## Task instructions
Both the line with "(forall e, f1 = Raise e ->" and the line with "v2 -> ->. reflexivity." in the records below must appear in the output, along with every line between them, exactly and with nothing added.

## Extracted material

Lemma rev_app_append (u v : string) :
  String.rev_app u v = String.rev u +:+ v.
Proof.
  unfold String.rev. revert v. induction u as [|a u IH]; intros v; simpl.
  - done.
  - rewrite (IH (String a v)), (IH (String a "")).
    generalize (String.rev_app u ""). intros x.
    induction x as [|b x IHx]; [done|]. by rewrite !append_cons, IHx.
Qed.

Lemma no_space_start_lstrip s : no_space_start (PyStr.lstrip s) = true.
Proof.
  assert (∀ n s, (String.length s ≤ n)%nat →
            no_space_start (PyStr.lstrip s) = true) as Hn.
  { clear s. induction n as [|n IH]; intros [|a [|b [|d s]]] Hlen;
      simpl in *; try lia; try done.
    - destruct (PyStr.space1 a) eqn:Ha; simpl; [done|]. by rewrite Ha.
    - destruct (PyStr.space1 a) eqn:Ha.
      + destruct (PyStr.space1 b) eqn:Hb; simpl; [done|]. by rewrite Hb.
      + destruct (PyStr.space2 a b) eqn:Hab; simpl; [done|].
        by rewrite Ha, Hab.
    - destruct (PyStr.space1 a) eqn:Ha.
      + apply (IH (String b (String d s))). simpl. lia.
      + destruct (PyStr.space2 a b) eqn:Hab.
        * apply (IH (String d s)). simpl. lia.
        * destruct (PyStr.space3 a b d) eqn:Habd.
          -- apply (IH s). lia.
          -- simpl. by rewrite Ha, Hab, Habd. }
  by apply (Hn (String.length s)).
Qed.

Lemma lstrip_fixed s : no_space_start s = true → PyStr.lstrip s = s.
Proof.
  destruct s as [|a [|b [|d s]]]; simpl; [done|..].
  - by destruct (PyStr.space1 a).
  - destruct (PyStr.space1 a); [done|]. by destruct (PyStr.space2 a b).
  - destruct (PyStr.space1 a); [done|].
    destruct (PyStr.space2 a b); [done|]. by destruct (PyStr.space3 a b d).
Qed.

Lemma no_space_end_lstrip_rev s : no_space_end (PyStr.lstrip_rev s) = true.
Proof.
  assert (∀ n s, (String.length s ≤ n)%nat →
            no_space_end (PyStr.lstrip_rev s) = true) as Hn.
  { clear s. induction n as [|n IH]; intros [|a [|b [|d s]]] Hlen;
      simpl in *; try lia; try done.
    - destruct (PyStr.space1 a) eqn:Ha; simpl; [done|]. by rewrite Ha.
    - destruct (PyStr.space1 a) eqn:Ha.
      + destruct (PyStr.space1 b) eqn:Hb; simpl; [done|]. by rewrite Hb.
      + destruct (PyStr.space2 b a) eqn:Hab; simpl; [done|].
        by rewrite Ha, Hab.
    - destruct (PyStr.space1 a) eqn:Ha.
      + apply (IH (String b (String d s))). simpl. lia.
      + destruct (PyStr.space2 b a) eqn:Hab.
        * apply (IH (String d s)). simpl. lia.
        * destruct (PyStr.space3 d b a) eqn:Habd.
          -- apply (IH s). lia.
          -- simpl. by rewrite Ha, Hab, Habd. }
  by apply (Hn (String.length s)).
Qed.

==

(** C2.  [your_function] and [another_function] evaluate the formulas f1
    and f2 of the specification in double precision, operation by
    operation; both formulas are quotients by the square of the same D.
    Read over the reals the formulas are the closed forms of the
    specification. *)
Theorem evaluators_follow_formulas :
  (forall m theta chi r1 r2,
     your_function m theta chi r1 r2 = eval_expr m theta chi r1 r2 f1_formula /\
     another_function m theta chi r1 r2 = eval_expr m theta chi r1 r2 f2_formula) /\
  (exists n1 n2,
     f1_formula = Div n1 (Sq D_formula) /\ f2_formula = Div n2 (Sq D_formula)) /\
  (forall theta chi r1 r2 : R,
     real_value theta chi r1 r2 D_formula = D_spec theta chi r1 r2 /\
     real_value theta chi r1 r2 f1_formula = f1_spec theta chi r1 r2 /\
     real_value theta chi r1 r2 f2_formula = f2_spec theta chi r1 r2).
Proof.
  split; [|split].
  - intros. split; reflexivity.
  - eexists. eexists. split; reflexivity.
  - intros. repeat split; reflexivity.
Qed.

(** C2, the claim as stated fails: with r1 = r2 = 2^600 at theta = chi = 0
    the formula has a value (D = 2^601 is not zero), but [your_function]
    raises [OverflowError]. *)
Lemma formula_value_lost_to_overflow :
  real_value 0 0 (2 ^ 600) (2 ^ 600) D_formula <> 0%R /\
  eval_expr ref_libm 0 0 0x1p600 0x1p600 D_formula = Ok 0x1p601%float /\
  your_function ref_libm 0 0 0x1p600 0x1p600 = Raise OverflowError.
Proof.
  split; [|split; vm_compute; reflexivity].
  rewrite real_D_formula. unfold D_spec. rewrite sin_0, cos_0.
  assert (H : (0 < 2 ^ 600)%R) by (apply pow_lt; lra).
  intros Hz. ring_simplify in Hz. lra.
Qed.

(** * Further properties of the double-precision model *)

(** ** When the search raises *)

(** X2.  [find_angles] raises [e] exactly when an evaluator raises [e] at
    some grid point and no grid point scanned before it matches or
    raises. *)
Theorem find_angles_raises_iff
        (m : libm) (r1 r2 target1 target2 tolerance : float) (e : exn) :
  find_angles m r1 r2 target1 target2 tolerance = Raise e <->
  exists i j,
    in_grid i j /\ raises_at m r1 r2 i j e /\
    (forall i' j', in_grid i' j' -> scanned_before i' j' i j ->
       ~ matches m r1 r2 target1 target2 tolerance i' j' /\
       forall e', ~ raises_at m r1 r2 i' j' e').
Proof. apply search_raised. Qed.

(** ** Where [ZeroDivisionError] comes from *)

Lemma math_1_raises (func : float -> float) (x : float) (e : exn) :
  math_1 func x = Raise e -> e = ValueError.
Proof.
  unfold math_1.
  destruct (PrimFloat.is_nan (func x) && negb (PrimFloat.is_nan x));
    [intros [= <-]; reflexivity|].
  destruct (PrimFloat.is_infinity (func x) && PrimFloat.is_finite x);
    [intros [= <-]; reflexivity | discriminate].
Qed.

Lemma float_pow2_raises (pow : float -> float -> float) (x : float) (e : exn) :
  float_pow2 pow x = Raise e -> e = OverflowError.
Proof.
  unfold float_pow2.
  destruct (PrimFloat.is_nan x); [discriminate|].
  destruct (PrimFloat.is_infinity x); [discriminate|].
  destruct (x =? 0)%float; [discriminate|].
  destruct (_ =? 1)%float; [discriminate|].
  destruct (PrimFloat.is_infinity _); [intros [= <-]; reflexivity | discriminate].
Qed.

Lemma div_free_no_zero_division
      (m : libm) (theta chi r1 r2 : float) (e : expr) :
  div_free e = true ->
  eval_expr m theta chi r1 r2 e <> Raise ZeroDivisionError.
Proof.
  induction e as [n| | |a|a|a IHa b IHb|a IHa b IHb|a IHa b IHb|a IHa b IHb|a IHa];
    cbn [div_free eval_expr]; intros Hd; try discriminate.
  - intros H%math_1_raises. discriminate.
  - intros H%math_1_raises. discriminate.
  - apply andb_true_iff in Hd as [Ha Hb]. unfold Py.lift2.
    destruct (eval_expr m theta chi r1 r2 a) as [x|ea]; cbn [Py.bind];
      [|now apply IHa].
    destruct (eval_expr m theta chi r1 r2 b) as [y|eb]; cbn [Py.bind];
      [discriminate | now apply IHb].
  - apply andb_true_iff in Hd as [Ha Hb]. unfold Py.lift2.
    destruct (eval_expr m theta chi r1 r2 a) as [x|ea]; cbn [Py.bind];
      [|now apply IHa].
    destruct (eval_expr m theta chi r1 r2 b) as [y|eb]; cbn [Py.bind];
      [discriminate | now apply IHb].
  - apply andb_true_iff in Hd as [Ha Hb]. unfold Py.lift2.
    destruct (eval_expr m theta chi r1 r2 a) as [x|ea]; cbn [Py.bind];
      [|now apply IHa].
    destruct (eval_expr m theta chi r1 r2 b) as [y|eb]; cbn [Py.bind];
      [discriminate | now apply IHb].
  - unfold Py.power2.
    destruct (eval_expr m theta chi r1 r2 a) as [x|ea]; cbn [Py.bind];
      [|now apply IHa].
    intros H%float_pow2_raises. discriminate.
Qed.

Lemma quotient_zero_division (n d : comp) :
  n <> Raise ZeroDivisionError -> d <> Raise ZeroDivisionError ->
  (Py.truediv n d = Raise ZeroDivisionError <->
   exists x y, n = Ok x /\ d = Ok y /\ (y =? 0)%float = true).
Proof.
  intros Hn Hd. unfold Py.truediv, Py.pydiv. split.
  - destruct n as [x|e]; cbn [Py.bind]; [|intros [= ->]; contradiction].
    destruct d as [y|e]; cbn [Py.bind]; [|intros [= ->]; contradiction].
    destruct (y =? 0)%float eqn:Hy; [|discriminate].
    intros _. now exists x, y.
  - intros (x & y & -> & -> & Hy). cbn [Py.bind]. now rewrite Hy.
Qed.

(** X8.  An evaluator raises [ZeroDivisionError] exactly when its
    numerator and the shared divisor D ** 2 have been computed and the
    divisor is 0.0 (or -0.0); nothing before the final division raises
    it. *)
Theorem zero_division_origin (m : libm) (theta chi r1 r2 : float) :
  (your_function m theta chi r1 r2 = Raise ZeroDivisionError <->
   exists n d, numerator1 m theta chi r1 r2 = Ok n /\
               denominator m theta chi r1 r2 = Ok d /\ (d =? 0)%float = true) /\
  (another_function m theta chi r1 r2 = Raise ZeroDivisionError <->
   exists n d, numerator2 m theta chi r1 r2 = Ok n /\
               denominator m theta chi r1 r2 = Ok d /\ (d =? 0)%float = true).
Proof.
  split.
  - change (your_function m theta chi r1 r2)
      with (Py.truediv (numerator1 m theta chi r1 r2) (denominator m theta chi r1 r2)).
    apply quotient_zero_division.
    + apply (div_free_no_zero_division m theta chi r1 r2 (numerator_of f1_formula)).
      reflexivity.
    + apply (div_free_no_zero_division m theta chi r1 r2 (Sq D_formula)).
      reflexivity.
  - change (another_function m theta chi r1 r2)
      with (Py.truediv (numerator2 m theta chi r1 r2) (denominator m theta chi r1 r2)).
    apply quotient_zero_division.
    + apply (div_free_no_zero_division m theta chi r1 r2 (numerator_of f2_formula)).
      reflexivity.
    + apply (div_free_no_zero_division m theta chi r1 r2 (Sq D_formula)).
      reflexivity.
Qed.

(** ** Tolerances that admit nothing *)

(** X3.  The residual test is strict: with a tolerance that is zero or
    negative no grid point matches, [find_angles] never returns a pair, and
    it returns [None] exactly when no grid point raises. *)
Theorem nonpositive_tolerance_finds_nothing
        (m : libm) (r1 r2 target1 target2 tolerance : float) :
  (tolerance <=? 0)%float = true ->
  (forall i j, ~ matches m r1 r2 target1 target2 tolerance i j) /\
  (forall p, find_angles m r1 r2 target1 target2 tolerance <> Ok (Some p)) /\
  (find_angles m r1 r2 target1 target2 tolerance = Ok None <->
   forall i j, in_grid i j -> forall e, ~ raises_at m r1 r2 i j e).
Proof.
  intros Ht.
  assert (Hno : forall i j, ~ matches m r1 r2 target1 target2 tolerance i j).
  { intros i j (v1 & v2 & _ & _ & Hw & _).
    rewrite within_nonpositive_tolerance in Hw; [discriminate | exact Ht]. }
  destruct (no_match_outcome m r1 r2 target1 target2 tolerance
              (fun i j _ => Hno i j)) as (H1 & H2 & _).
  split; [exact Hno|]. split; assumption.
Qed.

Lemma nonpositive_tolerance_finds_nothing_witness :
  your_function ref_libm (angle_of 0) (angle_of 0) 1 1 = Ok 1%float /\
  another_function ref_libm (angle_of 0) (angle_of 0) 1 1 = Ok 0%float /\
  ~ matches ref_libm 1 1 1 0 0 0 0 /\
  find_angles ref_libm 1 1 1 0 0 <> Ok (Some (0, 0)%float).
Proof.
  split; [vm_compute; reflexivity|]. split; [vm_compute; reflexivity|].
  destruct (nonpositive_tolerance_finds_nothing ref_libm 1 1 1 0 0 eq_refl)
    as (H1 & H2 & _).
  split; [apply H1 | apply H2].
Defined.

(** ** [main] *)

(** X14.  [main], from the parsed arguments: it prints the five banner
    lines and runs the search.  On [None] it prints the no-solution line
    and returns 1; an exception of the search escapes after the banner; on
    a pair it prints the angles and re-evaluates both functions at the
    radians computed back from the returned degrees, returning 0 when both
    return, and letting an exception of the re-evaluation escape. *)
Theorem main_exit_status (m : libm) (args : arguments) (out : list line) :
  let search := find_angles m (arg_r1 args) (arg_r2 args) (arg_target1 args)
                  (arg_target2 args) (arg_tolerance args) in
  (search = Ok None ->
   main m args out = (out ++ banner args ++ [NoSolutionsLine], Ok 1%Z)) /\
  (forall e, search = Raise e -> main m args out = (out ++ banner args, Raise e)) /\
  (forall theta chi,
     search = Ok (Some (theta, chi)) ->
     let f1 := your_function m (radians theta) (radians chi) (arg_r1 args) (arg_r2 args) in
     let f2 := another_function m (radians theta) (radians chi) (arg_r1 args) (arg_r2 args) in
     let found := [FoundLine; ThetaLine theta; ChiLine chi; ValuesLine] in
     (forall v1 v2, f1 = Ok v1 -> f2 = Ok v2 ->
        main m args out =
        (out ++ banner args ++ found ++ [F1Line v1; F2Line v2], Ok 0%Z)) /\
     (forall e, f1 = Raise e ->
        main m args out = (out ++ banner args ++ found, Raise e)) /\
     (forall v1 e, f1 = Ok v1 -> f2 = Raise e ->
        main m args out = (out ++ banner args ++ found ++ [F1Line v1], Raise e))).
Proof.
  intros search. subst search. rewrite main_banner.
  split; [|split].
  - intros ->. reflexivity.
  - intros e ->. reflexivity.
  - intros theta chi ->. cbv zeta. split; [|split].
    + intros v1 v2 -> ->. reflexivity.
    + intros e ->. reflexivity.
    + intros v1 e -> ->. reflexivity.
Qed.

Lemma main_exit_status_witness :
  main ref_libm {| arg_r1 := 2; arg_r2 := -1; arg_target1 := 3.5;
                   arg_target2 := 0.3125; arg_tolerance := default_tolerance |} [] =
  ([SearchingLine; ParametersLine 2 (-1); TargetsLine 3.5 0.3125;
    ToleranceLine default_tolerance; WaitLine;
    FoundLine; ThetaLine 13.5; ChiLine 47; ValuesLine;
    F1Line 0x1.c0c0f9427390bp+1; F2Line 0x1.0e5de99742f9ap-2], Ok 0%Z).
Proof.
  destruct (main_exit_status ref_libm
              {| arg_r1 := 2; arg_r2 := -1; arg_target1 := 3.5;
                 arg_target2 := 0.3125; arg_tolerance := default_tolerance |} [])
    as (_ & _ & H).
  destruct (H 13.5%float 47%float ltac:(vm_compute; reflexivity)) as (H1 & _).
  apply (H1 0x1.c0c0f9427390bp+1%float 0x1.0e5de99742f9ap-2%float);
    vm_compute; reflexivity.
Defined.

## Output of the task
     (forall e, f1 = Raise e ->
        main m args out = (out ++ banner args ++ found, Raise e)) /\
     (forall v1 e, f1 = Ok v1 -> f2 = Raise e ->
        main m args out = (out ++ banner args ++ found ++ [F1Line v1], Raise e))).
Proof.
  intros search. subst search. rewrite main_banner.
  split; [|split].
  - intros ->. reflexivity.
  - intros e ->. reflexivity.
  - intros theta chi ->. cbv zeta. split; [|split].
    + intros v1 v2 -> ->. reflexivity.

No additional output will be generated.